The exercise will expose the student to the following - learning
by doing :
- Systematic sampling and uncertainty of inventory results due
to sampling errors
The 56-hectare area was covered by a 59 plot (2.36 ha, 4%) sample, which
induces an error. We will estimate it. All inventories contain this element.
- Measurement errors, analysis of their impact, possible calibration
of bias in measurements
Airborne and field observations are subject to imprecision and bias. Bias
remains in the estimates unless it's effect can be calibrated. We can also
try to lower the imprecision of some STRS measurements by using the field
data for learning.
- Model errors, analysis of their impact, calibration of biased
We will be using allometric models for predicting stem diameter from tree
height, crown width and the species information. Also, allometric volume
functions or taper curves will be used for calculating single tree volumes
and volumes of timber sortiments. These models are not perfect.
- Airborne 3D single-tree remote sensing - potential and weaknesses
In the field we will notice that some of the trees are not in the position
that was measured from the images or they are not of the species that was
interpreted. Also, we will notice that not all trees can be measured from
images and LiDAR.
- Mapping of trees in the field using a simple trilateration-triangulation
In the field we will have a map of the photo-measured trees.

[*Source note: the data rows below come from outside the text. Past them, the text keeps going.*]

(** * Multimodal chat backend: context assembly, turn dispatch and session
      orchestration

    A shallow embedding of [backend/llm_service.py], [backend/file_handler.py]
    and the chat endpoints of [backend/main.py], with the properties of the
    conversation layer proved over it.

    Conventions.
    - Python [str] is a byte string ([string]); [bytes] is [list Byte.byte];
      [int] is [Z]; [Optional[T]] is [option T].
    - A raised exception is a value of [exn]; a call that may raise returns a
      [result].  Endpoints thread the persistent state ([World]: the
      relational store and the upload directory) explicitly, and return the
      state they leave behind also when they raise.
    - The hosted model and the image decoder are collaborators outside the
      repository: the decoder is a section variable, the behaviour of the
      model during one request is an argument of that request. *)

From Stdlib Require Import ZArith Ascii String List Lia.
From Stdlib.Strings Require Import Byte.
From stdpp Require Import base decidable option list gmap strings pretty sorting.

Local Open Scope Z_scope.

(** ** Python values used by the code *)

(** Exceptions.  [HTTPException] is FastAPI's; every other [Exception]
    subclass is kept as its class name and its [str(e)]. *)
Inductive exn : Type :=
| HTTPException (status_code : Z) (detail : string)
| PyException (cls : string) (msg : string).

(** [str(e)]: Starlette prints an [HTTPException] as ["<status>: <detail>"]. *)
Definition str_exn (e : exn) : string :=
  match e with
  | HTTPException c d => pretty c +:+ ": " +:+ d
  | PyException _ m => m
  end.

Inductive result (A : Type) : Type :=
| Return (a : A)
| Raise (e : exn).
Arguments Return {A} a.
Arguments Raise {A} e.

Definition is_raise {A} (r : result A) : bool :=
  match r with Raise _ => true | Return _ => false end.

(** Truthiness of an [Optional[str]] ([if image_path and ...]). *)
Definition truthy_str (o : option string) : bool :=
  match o with
  | Some (String _ _) => true
  | _ => false
  end.

(** [chat_history[:-1]]: all elements but the last; [[]] on the empty list. *)
Definition slice_to_minus_1 {A} (l : list A) : list A :=
  take (length l - 1)%nat l.

(** *** [str.lower], [str.rfind], [', '.join]  *)

(** ASCII case folding.  [str.lower] also folds non-ASCII letters, but none of
    them folds to an ASCII letter occurring in the allowed extensions, so the
    allow-list test below is the same on the UTF-8 bytes. *)
Definition lower_ascii (c : ascii) : ascii :=
  let n := nat_of_ascii c in
  if ((65 <=? n) && (n <=? 90))%nat then ascii_of_nat (n + 32) else c.

Fixpoint lower (s : string) : string :=
  match s with
  | EmptyString => EmptyString
  | String c s' => String (lower_ascii c) (lower s')
  end.

(** [s.rfind(c)]; [None] stands for Python's [-1]. *)
Fixpoint rfind (c : ascii) (s : string) : option nat :=
  match s with
  | EmptyString => None
  | String a s' =>
      match rfind c s' with
      | Some i => Some (S i)
      | None => if Ascii.eqb a c then Some 0%nat else None
      end
  end.

Fixpoint drop_str (n : nat) (s : string) : string :=
  match n, s with
  | O, _ => s
  | S n', String _ s' => drop_str n' s'
  | S _, EmptyString => EmptyString
  end.

Fixpoint join (sep : string) (l : list string) : string :=
  match l with
  | [] => ""
  | [x] => x
  | x :: l' => x +:+ sep +:+ join sep l'
  end.

(** [s.split('/')]. *)
Fixpoint split_slash_go (cur : string) (s : string) : list string :=
  match s with
  | EmptyString => [String.rev cur]
  | String c s' =>
      if Ascii.eqb c "/"%char
      then String.rev cur :: split_slash_go "" s'
      else split_slash_go (String c cur) s'
  end.
Definition split_slash (s : string) : list string := split_slash_go "" s.

(** *** [pathlib.PurePosixPath] *)
Module Path.
(** The components of a path: empty components and ["."] are dropped. *)
Definition parts (p : string) : list string :=
  filter (λ c, c ≠ "" ∧ c ≠ ".") (split_slash p).

(** [Path(p).name]: the final component, [""] when there is none. *)
Definition name (p : string) : string := default "" (last (parts p)).

(** [Path(p).suffix]:
    [i = name.rfind('.'); name[i:] if 0 < i < len(name) - 1 else ''].  *)
Definition suffix (p : string) : string :=
  let n := name p in
  match rfind "."%char n with
  | Some i =>
      if ((0 <? i) && (i <? String.length n - 1))%nat then drop_str i n else ""
  | None => ""
  end.

(** [Path(a) / b] for a relative, non-empty [b]. *)
Definition div (a b : string) : string := a +:+ "/" +:+ b.
End Path.
Infix "//" := Path.div (at level 40, left associativity).


(** ** Data model *)

(** A row of the [messages] table.  [models.py] is not part of the sources
    read here; the columns are those that [main.py] writes and
    [schemas.MessageResponse] reads back. *)
Record Message : Type := mkMessage {
  msg_id : Z;
  msg_session_id : Z;
  msg_role : string;
  msg_content : string;
  msg_image_path : option string;
  msg_created_at : Z
}.

(** A row of the [chat_sessions] table, keyed by its primary key in the
    store below (columns of [schemas.ChatSessionResponse]). *)
Record ChatSession : Type := mkChatSession {
  cs_user_id : Z;
  cs_title : string;
  cs_created_at : Z;
  cs_updated_at : Z
}.

Record User : Type := mkUser {
  user_id : Z;
  user_email : string;
  user_username : string
}.

(** The upload directory: regular files by path.  Directories are implicit
    (a directory exists when a file lies below it). *)
Abbreviation FS := (gmap string (list Byte.byte)).

(** [os.path.exists] on the path of a regular file. *)
Definition os_path_exists (fs : FS) (p : string) : bool :=
  bool_decide (is_Some (fs !! p)).

(** ** Context Builder and Turn Dispatcher ([llm_service.py]) *)

Section LLMService.
(** [PIL.Image]: the decoded image, and [Image.open] on the bytes of a
    file ([None] when Pillow cannot identify them). *)
Variable Image : Type.
Variable Image_open : list Byte.byte → option Image.

(** One part of a turn: a decoded image or a text. *)
Inductive Part : Type :=
| ImagePart (image : Image)
| TextPart (text : string).

(** The dict [{"role": role, "parts": parts}]. *)
Record Turn : Type := mkTurn {
  role : string;
  parts : list Part
}.

(** What the hosted model does with one [start_chat(history).send_message
    (parts)]: the call raises, or it returns a response.  Of the response
    the code uses the accessor [response.text] only, which belongs to the
    provider library: [text] is what that accessor gives for the response,
    the text, or the exception the library raises when the response has no
    text to give (a blocked or empty completion). *)
Inductive ProviderOutcome : Type :=
| ProviderRaises (e : exn)
| ProviderResponse (text : result string).

Definition Provider : Type := list Turn → list Part → ProviderOutcome.

(** [load_image(image_path)]: [Image.open] raises when the file is absent
    or is not an image. *)
Definition load_image (fs : FS) (image_path : string) : result Image :=
  match fs !! image_path with
  | None =>
      Raise (PyException "FileNotFoundError"
               ("[Errno 2] No such file or directory: '" +:+ image_path +:+ "'"))
  | Some bytes =>
      match Image_open bytes with
      | Some image => Return image
      | None =>
          Raise (PyException "UnidentifiedImageError"
                   ("cannot identify image file '" +:+ image_path +:+ "'"))
      end
  end.

(** The body of the loop of [build_message_history] (lines 48-67): the
    dict appended for [msg].  The image is loaded under a [try] whose
    handler only prints. *)
Definition message_turn (fs : FS) (msg : Message) : Turn :=
  let role := if bool_decide (msg_role msg = "assistant")
              then "model" else "user" in
  let parts := [] in
  let parts :=
    if truthy_str (msg_image_path msg)
       && os_path_exists fs (default "" (msg_image_path msg))
    then match load_image fs (default "" (msg_image_path msg)) with
         | Return image => parts ++ [ImagePart image]
         | Raise _ => parts
         end
    else parts in
  let parts := parts ++ [TextPart (msg_content msg)] in
  mkTurn role parts.

(** [build_message_history(chat_history)]: the [for] loop over
    [chat_history[:-1]] appends one dict per message to [messages]. *)
Definition build_message_history (fs : FS) (chat_history : list Message)
  : list Turn :=
  fold_left
    (λ (messages : list Turn) (msg : Message),
       messages ++ [message_turn fs msg])
    (slice_to_minus_1 chat_history)
    [].

(** Line 79: [build_message_history(chat_history) if chat_history else []]. *)
Definition history_of (fs : FS) (chat_history : option (list Message))
  : list Turn :=
  match chat_history with
  | None | Some [] => []
  | Some h => build_message_history fs h
  end.

(** Lines 82-93: the parts of the current turn. *)
Definition current_parts_of (fs : FS) (text : string)
    (image_path : option string) : list Part :=
  let current_parts := [] in
  let current_parts :=
    if truthy_str image_path && os_path_exists fs (default "" image_path)
    then match load_image fs (default "" image_path) with
         | Return image => current_parts ++ [ImagePart image]
         | Raise _ => current_parts
         end
    else current_parts in
  current_parts ++ [TextPart text].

For these trees we know the XY-coordinates and hence - intertree distances
and azimuths. With a precision compass (bussoli) and a laser rangefinder
we can then position the unseen trees with respect to the photo-measured
trees and get a full map of the trees belonging to the circular plot.
- Use of GPS in the field.
We will be using a GPS for a rough location of our plots. The inaccuracy
will be quite large and "the last meters" are squeezed using the tree map. We will learn that different GPS-instruments
provide different accuracy and that the canopy exersises an effect on the
- Fixed-area circular plots
Bitterlich plots are commonly used in forest inventory as they fulfill the
principle of PPS-sampling, probability proportional to size. We will find
out that STRS-observations favor big trees as well, but not quite in the
same manner as the angle gauge.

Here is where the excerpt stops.